WHAT YOU ARE ASKED TO DO: Give again, exactly as written, each line of the material below starting at the line that contains "assert (Hse : 0" and ending at the line that contains "eapply Rlt_le_trans; [exact He|].". Both ends count, and no other line does.

::::

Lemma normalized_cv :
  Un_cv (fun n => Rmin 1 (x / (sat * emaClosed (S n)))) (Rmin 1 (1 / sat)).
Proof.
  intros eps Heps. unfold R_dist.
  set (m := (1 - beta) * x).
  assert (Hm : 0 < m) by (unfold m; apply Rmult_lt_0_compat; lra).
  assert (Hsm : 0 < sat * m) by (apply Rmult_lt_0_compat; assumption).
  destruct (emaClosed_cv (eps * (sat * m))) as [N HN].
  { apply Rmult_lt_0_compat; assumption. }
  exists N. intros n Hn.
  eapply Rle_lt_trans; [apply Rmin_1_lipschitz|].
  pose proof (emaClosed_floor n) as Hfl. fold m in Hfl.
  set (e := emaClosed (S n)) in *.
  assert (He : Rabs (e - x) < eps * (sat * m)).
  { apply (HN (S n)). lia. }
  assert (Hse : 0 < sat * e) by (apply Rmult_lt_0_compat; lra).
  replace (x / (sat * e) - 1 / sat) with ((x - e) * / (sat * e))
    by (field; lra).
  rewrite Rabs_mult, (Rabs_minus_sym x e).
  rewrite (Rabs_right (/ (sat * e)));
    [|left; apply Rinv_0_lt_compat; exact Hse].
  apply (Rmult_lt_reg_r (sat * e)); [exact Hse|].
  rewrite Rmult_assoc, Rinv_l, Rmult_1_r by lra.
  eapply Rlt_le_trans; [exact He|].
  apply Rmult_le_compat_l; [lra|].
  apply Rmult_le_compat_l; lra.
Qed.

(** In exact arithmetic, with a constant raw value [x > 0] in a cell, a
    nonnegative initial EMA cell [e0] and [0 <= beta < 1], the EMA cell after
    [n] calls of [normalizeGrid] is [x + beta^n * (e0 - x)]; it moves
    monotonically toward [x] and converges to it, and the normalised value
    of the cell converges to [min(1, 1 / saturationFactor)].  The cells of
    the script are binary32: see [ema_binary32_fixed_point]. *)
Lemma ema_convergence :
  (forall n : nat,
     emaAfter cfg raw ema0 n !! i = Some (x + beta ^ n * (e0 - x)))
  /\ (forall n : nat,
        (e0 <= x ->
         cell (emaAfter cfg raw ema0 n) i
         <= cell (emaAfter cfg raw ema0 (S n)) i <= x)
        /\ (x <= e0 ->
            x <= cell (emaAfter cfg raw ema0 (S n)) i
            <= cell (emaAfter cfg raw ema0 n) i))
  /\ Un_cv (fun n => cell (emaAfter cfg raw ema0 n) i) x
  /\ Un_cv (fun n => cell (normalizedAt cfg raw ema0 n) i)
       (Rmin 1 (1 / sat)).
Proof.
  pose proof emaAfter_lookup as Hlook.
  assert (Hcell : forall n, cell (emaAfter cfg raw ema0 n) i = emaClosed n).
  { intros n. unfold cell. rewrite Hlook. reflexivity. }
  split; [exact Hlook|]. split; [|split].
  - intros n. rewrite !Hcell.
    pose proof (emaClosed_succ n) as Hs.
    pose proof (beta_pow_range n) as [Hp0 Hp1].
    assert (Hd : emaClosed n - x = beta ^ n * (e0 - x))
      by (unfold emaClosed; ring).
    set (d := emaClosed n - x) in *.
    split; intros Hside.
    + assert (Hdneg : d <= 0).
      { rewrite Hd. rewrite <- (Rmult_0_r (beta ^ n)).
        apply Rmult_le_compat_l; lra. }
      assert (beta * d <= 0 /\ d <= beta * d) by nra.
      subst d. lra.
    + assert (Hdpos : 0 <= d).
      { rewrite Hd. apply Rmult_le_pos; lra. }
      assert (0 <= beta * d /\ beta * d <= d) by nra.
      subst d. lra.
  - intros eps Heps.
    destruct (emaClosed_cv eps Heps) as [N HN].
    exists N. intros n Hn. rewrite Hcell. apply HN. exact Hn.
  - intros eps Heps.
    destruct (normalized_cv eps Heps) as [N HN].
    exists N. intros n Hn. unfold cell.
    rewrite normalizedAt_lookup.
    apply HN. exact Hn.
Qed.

::::

ANSWER BELOW:
  assert (Hse : 0 < sat * e) by (apply Rmult_lt_0_compat; lra).
  replace (x / (sat * e) - 1 / sat) with ((x - e) * / (sat * e))
    by (field; lra).
  rewrite Rabs_mult, (Rabs_minus_sym x e).
  rewrite (Rabs_right (/ (sat * e)));
    [|left; apply Rinv_0_lt_compat; exact Hse].
  apply (Rmult_lt_reg_r (sat * e)); [exact Hse|].
  rewrite Rmult_assoc, Rinv_l, Rmult_1_r by lra.
  eapply Rlt_le_trans; [exact He|].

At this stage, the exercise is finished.